Walaupun dimaksudkan sebagai bentuk candaan, mengerjai  dan sekedar lucu-lucuan, menurut saya prank jadi condong pada sebuah kebohongan bahkan banyak yang lepas kontrol tanpa memikirkan akibatnya. Yang penting menghibur, tak peduli walaupun korban yang dikerjai sedih, kaget, marah atau sampai pucat pasi.
Tapi, pernahkah terpikir akibat aksi itu pada korban? Maksudnya hanya bergurau kalau “kamu bukan anak mama papa”. Namun saat si anak sudah merasa terpukul dan sedih, sejurus kemudian orang tuanya bilang, “cuma prank”. Pernahkah terpikir bagaimana perasaan si anak dikerjai seperti itu? Belum lagi anak akan berpikir kalau membohongi dengan maksud bercanda adalah syah-syah saja.
Saya pernah menonton konten YouTube seorang selebriti yang bermaksud menge-prank anaknya, mengabarkan kalau anaknya itu hanya anak pungut. Lucunya si anak tak percaya bahkan berkata, “Papa mama kan selama ini dikenal suka nge-prank. Aku nggak percaya, Jangan-jangan ini juga cuma prank.”  Saya membayangkan, betapa tak berwibawanya orang tua jika sudah dicap anak seperti itu. Bahkan ketika kita nampak serius dan berbicara hal yang juga serius, anak sendiri tak percaya karena menganggap itu hanya prank atau candaan!
Ketika aksi kejahilan ini diunggah ke sosial media atau televisi dan ditonton banyak orang, siapa menjamin kalau tak ada anak-anak dan remaja yang menontonnya? Ini malah menjadi inspirasi keburukan bagi mereka, menganggap kalau mengerjai atau membohongi siapapun tidak masalah. Tercatat aksi-aksi prank yang dilakukan masyarakat umum, tentunya karena terinspirasi oleh apa yang mereka lihat di media.  Seorang wanita di Bone Makasar misalnya berpura-pura sesak nafas dan kejang-kejang, mengaku terkena covid 19. Karuan saja para tenaga medis di rumah sakit panik. Belakangan, wanita itu mengaku kalau itu hanya prank!. Malang, akibat perbuatannya mengerjai orang itu, ia harus berurusan dengan polisi. Kalau sudah begini, apakah masih bisa disebut bercanda dan menghibur?

Tidak Kebablasan
Walaupun hanya bermaksud untuk bercanda, hendaknya konten prank tidak kebablasan. Hindari ide prank yang terkesan menghina, melecehkan, merendahkan atau menakuti. Bahkan jika bisa, lebih baik cari saja ide konten yang lebih kreatif dan bermanfaat.

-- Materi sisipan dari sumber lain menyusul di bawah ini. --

(** X17.  A poll pass that runs to its end leaves nothing for the next
    one: while the disk stays as it is, every further pass finishes too
    and changes nothing, so after the first finished pass the tree, the
    check marks and [visited_dirs] stay as they are. *)
Theorem finished_poll_is_stable (fs : FS) (a a' : App) :
  poll_folder fs a = Finished a' ->
  poll_folder fs a' = Finished a'
  /\ forall n, schedule_folder_poll fs n a' = a'.
Proof.
  intros Hrun.
  assert (poll_folder fs a' = Finished a') as Hagain.
  { unfold poll_folder in *.
    assert (root_folders a' = root_folders a) as ->.
    { pose proof (for_each_raising_grown _ (poll_root_grows fs) (root_folders a) a) as H.
      rewrite Hrun in H. destruct H as ((Hr & _) & _). done. }
    eapply (for_each_raising_replay
              (fun a folder =>
                 if negb (fs_exists fs folder) then Finished a
                 else for_each_raising (poll_triple fs) (fs_walk fs folder) a));
      [apply poll_root_grows|apply poll_root_settled|exact Hrun|apply grown_refl]. }
  split; [done|].
  induction n as [|n IH]; [done|]. cbn [schedule_folder_poll]. by rewrite Hagain.
Qed.

Lemma finished_poll_is_stable_witness :
  exists a',
    poll_folder (GraphFS.to_fs proj_graph) (proj_app true) = Finished a'
    /\ has_entry a' "/proj/src"
    /\ forall n, schedule_folder_poll (GraphFS.to_fs proj_graph) n a' = a'.
Proof.
  eexists. split; [vm_compute; reflexivity|].
  split; [vm_compute; by eexists|].
  refine (proj2 (finished_poll_is_stable (GraphFS.to_fs proj_graph) (proj_app true) _ _)).
  vm_compute. reflexivity.
Defined.

(* ===================================================================== *)
(** ** Where polling looks                                                *)
(* ===================================================================== *)

Lemma for_each_raising_invariant_in {A : Type} (P : App -> Prop)
      (body : App -> A -> outcome) l a :
  P a ->
  (forall a x, x ∈ l -> P a -> P (state_of (body a x))) ->
  P (state_of (for_each_raising body l a)).
Proof.
  intros Ha Hbody. revert a Ha.
  induction l as [|x l IH]; intros a Ha; cbn [for_each_raising]; [done|].
  pose proof (Hbody a x (list_elem_of_here _ _) Ha) as Hx.
  destruct (body a x) as [a1|a1]; cbn in *; [|done].
  apply IH; [|done]. intros b y Hy. apply Hbody. by apply list_elem_of_further.
Qed.

Section PollLooks.

Variable fs : FS.
Variable a0 : App.

Lemma poll_adds_there_insert a q n (v : gset string) :
  poll_adds_there fs a0 a -> found_by_poll fs a0 q -> visited_dirs a ⊆ v ->
  poll_adds_there fs a0
    (with_visited v (with_tree (<[q := n]> (folder_tree_data a)) a)).
Proof.
  intros (Hg & Hq) Hfound Hv. split.
  - eapply grown_trans; [exact Hg|]. split; [by repeat split|].
    split; [done|]. intros p Hp. apply has_entry_insert. by right.
  - intros p Hp.
    apply (has_entry_insert (with_visited v a) q n p) in Hp as [->|Hp];
      [by right|by apply Hq].
Qed.

Lemma poll_entry_adds_there as_dir root dirs files a name :
  walked fs a0 (root, dirs, files) -> fs_realpath fs root ∉ visited_dirs a0 ->
  name ∈ dirs ++ files ->
  poll_adds_there fs a0 a ->
  poll_adds_there fs a0 (state_of (poll_entry fs as_dir root a name)).
Proof.
  intros Hw Hroot Hname Ha. unfold poll_entry. cbv zeta.
  destruct (_ || _); [done|].
  destruct (fs_samefile fs root _) as [[]|]; try done.
  destruct (in_tree _ a); [done|]. cbn [state_of].
  apply (poll_adds_there_insert a); [done| |cbn; set_solver].
  exists root, dirs, files. split; [done|]. split; [done|]. right. by exists name.
Qed.
(** A night test on the hour of the day, to stand for pandas'
    [between_time]. *)
Definition night_hours (start_night end_night : string) (t : Z) : bool :=
  let hour := ((t / (3600 * second)) mod 24)%Z in
  ((22 <=? hour) || (hour <? 7))%Z.

(** Five visits, to five locations. *)
Definition five_locations : list (Z * Z) :=
  [(1, 1); (2, 2); (3, 3); (4, 4); (5, 5)]%Z.

(** The logarithms at the three points the five visits lead to: the
    binary64 values nearest to [ln 0.2], [ln 2] and [log2 5], which the
    libraries return there.  (NaN stands for the values not read.) *)
Definition logs_at_points : Float64.libm :=
  {| Float64.c_log := fun x =>
       if (x =? 0.2)%float then (-1.6094379124341003)%float else nan;
     Float64.np_log := fun x =>
       if (x =? 2)%float then 0.6931471805599453%float else nan;
     Float64.np_log2 := fun x =>
       if (x =? 5)%float then 2.321928094887362%float else nan |}.

(** Coordinates with the two zeros of IEEE: an integer-valued float,
    or the negative zero, which Python prints as [-0.0] and which
    [==] identifies with [0.0]. *)
Inductive signed : Type :=
| Float (z : Z)
| NegZero.

Definition str_signed (x : signed) : string :=
  match x with
  | Float z => str_float z
  | NegZero => "-0.0"%string
  end.

Definition value_of (x : signed) : Z :=
  match x with
  | Float z => z
  | NegZero => 0%Z
  end.

Definition eq_signed (a b : signed) : bool :=
  (value_of a =? value_of b)%Z.

(** Three visits, the second to the location of the first with the
    other zero as its longitude. *)
Definition two_zeros : list (list signed) :=
  [[Float 51; Float 0]; [Float 51; NegZero]; [Float 3; Float 3]].

End FloatCoord.

(** ** The match-length scan and the real entropy *)

Section Entropy.

(** A coordinate value, with Python's [str] on it.  [field_eq_dec] is
    the equality of values: the specification's matcher on whole
    symbols compares by it, and so do [groupby] and [np.unique] below.
    (It is Python's [==] except on the two zeros, which [==]
    identifies, and on a NaN, which [==] tells from itself; [==] itself
    is [py_eq] further down.) *)
Variable field : Type.
Variable str : field -> string.
Variable field_eq_dec : forall a b : field, {a = b} + {a <> b}.

(** A location symbol: the tuple of its fields. *)
Definition symbol : Type := list field.

Definition symbol_eq_dec : forall a b : symbol, {a = b} + {a <> b} :=
  list_eq_dec field_eq_dec.

(** [_stringify(seq)] *)
Definition _stringify (seq : list symbol) : string :=
  join "|" (map (fun r => join "_" (map str r)) seq).

(** The [while] loop of [_true_entropy] for one position [i].  The state
    is [(j, str_sub_seq)]; the result is the value of [j] when the loop
    is left, or [None] when [fuel] iterations did not leave it. *)
Fixpoint while_loop (fuel : nat) (sequence : list symbol) (n i : nat)
    (str_seq : string) (j : nat) (str_sub_seq : string) : option nat :=
  match fuel with
  | O => None
  | S fuel' =>
      if str_in str_sub_seq str_seq then
        let j := j + 1 in
        let str_sub_seq := _stringify (slice sequence i (i + j)) in
        if i + j =? n then Some (j + 1)
        else while_loop fuel' sequence n i str_seq j str_sub_seq
      else Some j
  end.

(** The body of the [for] loop up to [sum_lambda += j]: the match length
    of position [i].  The loop gets [n] iterations of fuel, which
    [match_length_at_total] shows to be enough. *)
Definition match_length_at (sequence : list symbol) (i : nat) : option nat :=
  let n := List.length sequence in
  let str_seq := _stringify (slice sequence 0 i) in
  let j := 1 in
  let str_sub_seq := _stringify (slice sequence i (i + j)) in
  while_loop n sequence n i str_seq j str_sub_seq.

Jangan sekedar mencari jempol dan pengikut karena apapun yang kita lakukan tentu harus bisa kita pertanggungjawabkan kepada yang Maha Kuasa.
Lebih jauh lagi, pelaku dan media yang melakukan aksi ini sebenarnya tengah membangun budaya gemar dibohongi dalam masyarakat lalu menganggapnya sebagai hiburan semata. Tahu bahwa itu bohong, tapi kita malah menikmati bahkan memberi like dan subscribe.
Saya yakin, prank bukan satu-satunya ide konten yang bisa menarik penonton dan disukai. Banyak YouTuber yang digemari karena konten positif mereka bukan semata karena sensasi apalagi aksi jahil semata. Jika pun hendak memberi kejutan positif, apakah harus selalu didahului aksi prank?